A Soul's Diary...!
A Soul's Diary...!
I don't know why I am writing this. Alex Michaelides started his novel 'The Silent Patient' with the same sentence. That might have been imprinted in my subconscious. May be I want to tell you something about my life. I don't even scribble in my diary. My writing skills are very poor. I don't even want to teach a lesson to society. I know the society itself is growing in its own way, right or wrong God only knows! The main problem with me is I can't keep any secrets with me. The secrets are something you have to bury in the depth of your memory. Though I kept some thoughts in the depth, they keep emerging from there to take a breath now and then. Taking a breath usually will make them alive! Once they become fully well alive, they drag you wherever they go!
You may think,'god damn it, what is this blabber? Why can't this fellow come to the point right now?' I am sorry for wasting your time and effort. I can't think straightly, because I am in a state of severe depression. I can't control the turmoil inside my head. I hope, now you may understand my feelings! By only writing all these things, like journaling, I somehow able to tell my story. 'Journaling is important for recovery' the psychiatrists often say! Don't they? Okay, let me tell my story.
On Friday evening I killed myself. Don't have that 'oh my God! That's awful' feeling! Lots of people took their own lives for too trivial reasons. Didn't they? Again comes Alex Michaelides! He started the first chapter with the sentence 'Alicia Berenson was thirty-three years old when she killed her husband' What a coincidence! l was also thirty-three years old when I took my life! The only difference is I didn't kill anyone. In fact, I saved many lives!
I was born in a small remote village. My family didn't earn much to live comfortably. Though from a poor family, l was a cheerful person, made so many friends in my neighborhood. My folks are very good people. Even with their tiny earnings, they often help the needy people. People in our village respect our family very much. I was very good in academics. Don't think I am bragging. Don't the achievers brag themselves sometimes? I actually scored a state rank in the plus two exams! My dad frequently advised me to become a doctor. In his eyes, the doctors are like gods! These are the only people really saving other people. So, I decided to take medicine and I passed my MBBS with flying colors!

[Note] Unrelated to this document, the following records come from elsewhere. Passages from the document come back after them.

(* ===== verification/Durations.v ===== *)
(** The durations of the operations of internal/storage/objectstorage-manager.go, which
    each of them observes in metrics.S3OperationDuration when it returns, whatever it
    returns.  The operations of Storage.v do not look at the clock, so that timing them
    is a layer: a manager with its clock and the series of each label. *)
From S2P Require Import Prelude GoStrings Errors Zip Storage.
From Stdlib Require Import Ascii.

(** Nanoseconds; Seconds and the buckets of the histogram belong to the libraries. *)
Notation duration := Z (only parsing).

Record timed (S : Type) := {
  tm_Manager : S;
  tm_Now : Z;
  tm_Durations : gmap string (list duration);
}.
Arguments tm_Manager {S} _.
Arguments tm_Now {S} _.
Arguments tm_Durations {S} _.

Definition WithLabelValues (m : gmap string (list duration)) (label : string) : list duration := default [] (m !! label).

Definition Observe (m : gmap string (list duration)) (label : string) (d : duration) : gmap string (list duration) :=
  <[label := WithLabelValues m label ++ [d]]> m.

(** [start := time.Now()], the operation, and the deferred observation. *)
Definition timed_operation {S A} (label : string) (elapsed : duration) (operation : S → A * S) (s : timed S) : A * timed S :=
  let start := tm_Now s in
  let '(a, manager) := operation (tm_Manager s) in
  let now := (start + elapsed)%Z in
  (a, {| tm_Manager := manager; tm_Now := now; tm_Durations := Observe (tm_Durations s) label (now - start) |}).

(** An operation that leaves the storage as it is. *)
Definition reading {S A} (f : S → A) (s : S) : A * S := (f s, s).

Section durations.
Context {C : Type} `{ObjectStorageClient C} `{MimeTable}.
Notation manager := (timed (objectStorageManager C)).
Implicit Types (s : manager) (elapsed : duration).

Definition timed_ListObjectsPage elapsed s (prefix after : string) (limit : nat) : list ObjectInfo * bool * manager :=
  timed_operation "ListObjectsPage" elapsed (reading (λ osm, ListObjectsPage osm prefix after limit)) s.

Definition timed_ListCommonPrefixes elapsed s (prefix : string) : list string * manager :=
  timed_operation "ListCommonPrefixes" elapsed (reading (λ osm, ListCommonPrefixes osm prefix)) s.

Definition timed_AddBytes elapsed s (objectName data contentType integrity : string) : option GimmeError * manager :=
  timed_operation "AddBytes" elapsed (λ osm, AddBytes osm objectName data contentType integrity) s.

(** A directory is skipped before the clock is read. *)
Definition timed_AddObject elapsed s (objectName : string) (file : ZipFile) (integrity : string) : option GimmeError * manager :=
  if IsDir file then (None, s)
  else timed_operation "AddObject" elapsed (λ osm, AddObject osm objectName file integrity) s.

Definition timed_GetObject elapsed s (objectName : string) : result Object * manager :=
  timed_operation "GetObject" elapsed (reading (λ osm, GetObject osm objectName)) s.

Definition timed_ListObjects elapsed s (objectParentName : string) : list ObjectInfo * manager :=
  timed_operation "ListObjects" elapsed (reading (λ osm, ListObjects osm objectParentName)) s.

Definition timed_ObjectExists elapsed s (objectName : string) : bool * manager :=
  timed_operation "ObjectExists" elapsed (reading (λ osm, ObjectExists osm objectName)) s.

Definition timed_Ping elapsed s : option GimmeError * manager := timed_operation "Ping" elapsed (reading Ping) s.

Definition timed_RemoveObjects elapsed s (objectParentName : string) : option GimmeError * manager :=
  timed_operation "RemoveObjects" elapsed (λ osm, RemoveObjects osm objectParentName) s.

(** ** Timing changes no answer *)

(** The answer and the manager are those of the operation, and at most one series is longer. *)
Definition times {A} s (operation : objectStorageManager C → A * objectStorageManager C) (label : option string)
    elapsed (r : A * manager) : Prop :=
  r.1 = (operation (tm_Manager s)).1 ∧ tm_Manager r.2 = (operation (tm_Manager s)).2 ∧
  ∀ l, WithLabelValues (tm_Durations r.2) l =
    WithLabelValues (tm_Durations s) l ++ (if bool_decide (label = Some l) then [elapsed] else []).

Lemma timed_operation_times {A} label elapsed (operation : objectStorageManager C → A * objectStorageManager C) s :
  times s operation (Some label) elapsed (timed_operation label elapsed operation s).
Proof.
  unfold times, timed_operation. destruct (operation (tm_Manager s)) as [a osm]. cbn. split; [done|]. split; [done|]. intros l.
  unfold Observe, WithLabelValues. case_bool_decide as E.
  - injection E as ->. rewrite lookup_insert_eq. cbn. do 2 f_equal. lia.
  - rewrite lookup_insert_ne, app_nil_r by congruence. done.
Qed.

(** Every operation but the skipping of a directory adds its duration to its own series. *)
Lemma timed_AddObject_times elapsed s objectName file integrity :
  times s (λ osm, AddObject osm objectName file integrity) (if IsDir file then None else Some "AddObject"%string) elapsed
    (timed_AddObject elapsed s objectName file integrity).
Proof.
  unfold timed_AddObject. destruct (IsDir file) eqn:Hdir; [|apply timed_operation_times].
  unfold times, AddObject. rewrite Hdir. cbn. split; [done|]. split; [done|]. intros l. by rewrite app_nil_r.
Qed.

Lemma timed_RemoveObjects_times elapsed s prefix :
  times s (λ osm, RemoveObjects osm prefix) (Some "RemoveObjects"%string) elapsed (timed_RemoveObjects elapsed s prefix).
Proof. apply timed_operation_times. Qed.
End durations.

I need to take some respite because I am not able to speak coherently. This is not like a rehearsed speech or something. I have to streamline my thoughts now and again. This may be a boring task for you all to read this irksome monologue. I'm not able to tell my story humorously. Sorry bear with me this time only. I won't bother you again. Once, I visited Ramana maharishi's ashram at Thiruvanamalai. After that, I started reading his teachings. There I found the answer to the spiritual question 'who am I?'
I am not the senses, body, or as Sigmund Freudian theory, not even the thoughts. Then what is the real 'me'? (When I am trying to tell you about the 'real me', I am not responsible, if that comedian Nithyanantha comes to your mind). So, I will find the real 'me' only after negating all the three, the senses, the body, and the mind! There lies the real 'me', what is called, the essence, the soul, The God! That's the real 'me'! You all might have known this already! Oh my God! Where I left?

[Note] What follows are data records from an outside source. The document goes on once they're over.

Lemma ListVersions_exact_descending_witness :
  ListVersions versions_bucket "lib" = ["2.0.0-rc.1"; "1.10.0"; "1.9.3"; "1.2.0"] ∧
  StronglySorted (λ high low, sort_le ("v" +:+ low) ("v" +:+ high))
    (ListVersions versions_bucket "lib").
Proof.
  split; [by vm_compute|].
  apply (ListVersions_exact_descending versions_bucket "lib" versions_bucket_reliable).
Defined.

Lemma IsPinnedVersion_full_stable_witness :
  IsPinnedVersion "1.2.3+build.5" = true ∧ IsPinnedVersion "1.2.3-rc.1" = false ∧
  ∃ major minor patch build, wf (Full major minor patch [] build) = true ∧
    "v" +:+ "1.2.3+build.5" = show (Full major minor patch [] build).
Proof.
  split; [by vm_compute|]. split; [by vm_compute|].
  apply (IsPinnedVersion_full_stable "1.2.3+build.5"). by vm_compute.
Defined.

Lemma validated_folders_disjoint_witness :
  validatePackageIdentity "lib" "1.0.0" = None ∧ "lib" = "lib" ∧ "1.0.0" = "1.0.0".
Proof.
  split; [by vm_compute|].
  apply (validated_folders_disjoint "lib" "1.0.0" "lib" "1.0.0" "lib@1.0.0/a.js"); by vm_compute.
Defined.

Lemma mutableAliasPrefixes_cover_witness :
  mutableAliasPrefixes "lib" "1.2.3-rc.1" = ["lib@latest"; "lib@1"; "lib@1.2"].
Proof.
  apply (mutableAliasPrefixes_cover "lib" "1.2.3-rc.1" (Full "1" "2" "3" ["rc"; "1"] []));
    by vm_compute.
Defined.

Yes, I passed medicine and I got a job at the local PHC. I really worked hard because I actually enjoyed my job. Saving people gave me a sense of fulfillment. I really believed that I found the real purpose of my life. When I saw the feeling of relief on the patients' faces, I felt a peculiar sense of calmness inside myself. That was a wonderful experience. I couldn't find any words to express it.
Days were running smoothly. Then suddenly a pandemic called covid19 hit the world. I had to screen the patients for the confirmative tests. I did my duty with such a fervent enthusiasm. After all, as a doctor, my duty is to save the people! I kept on saying to myself whenever I felt like getting tired.
One fine morning, I fell sick maybe because of hundreds of viruses in that hilly remote village. I had a fever and severe myalgia. I was admitted to a hospital. I was not responding to any treatment. My organs shut down one by one. Suddenly, I was liberated. Oh my God! This is the 'real me'! I finally found myself! I was ecstatic! The nest in which I did dwell was wrapped and kept inside a box.
On that particular Friday, my body was taken to my village for the cremation. I sadly thought about the people in my village. I should have maintained my body to live some more years and treat these people. Suddenly, a crowd appeared at the entrance of my village. I felt very happy to see the people, I had treated. 'They might have come to pay their final respect to the body' I thought. Suddenly, the people shouted and protested against the body entering the village. Oh my God, these are the very same people, who were very friendly and respectful when the body was alive and walked as a doctor!
I saw my mom cried and begged the people to allow the body for its final ritual. The crowd refused vehemently. No one in the crowd was helpful to my mother. She ran into my house and tried to commit suicide. My God, someone saved her.
At that moment, I killed myself, the essence, the soul, God!
Disclaimer: This story is not based on any real events.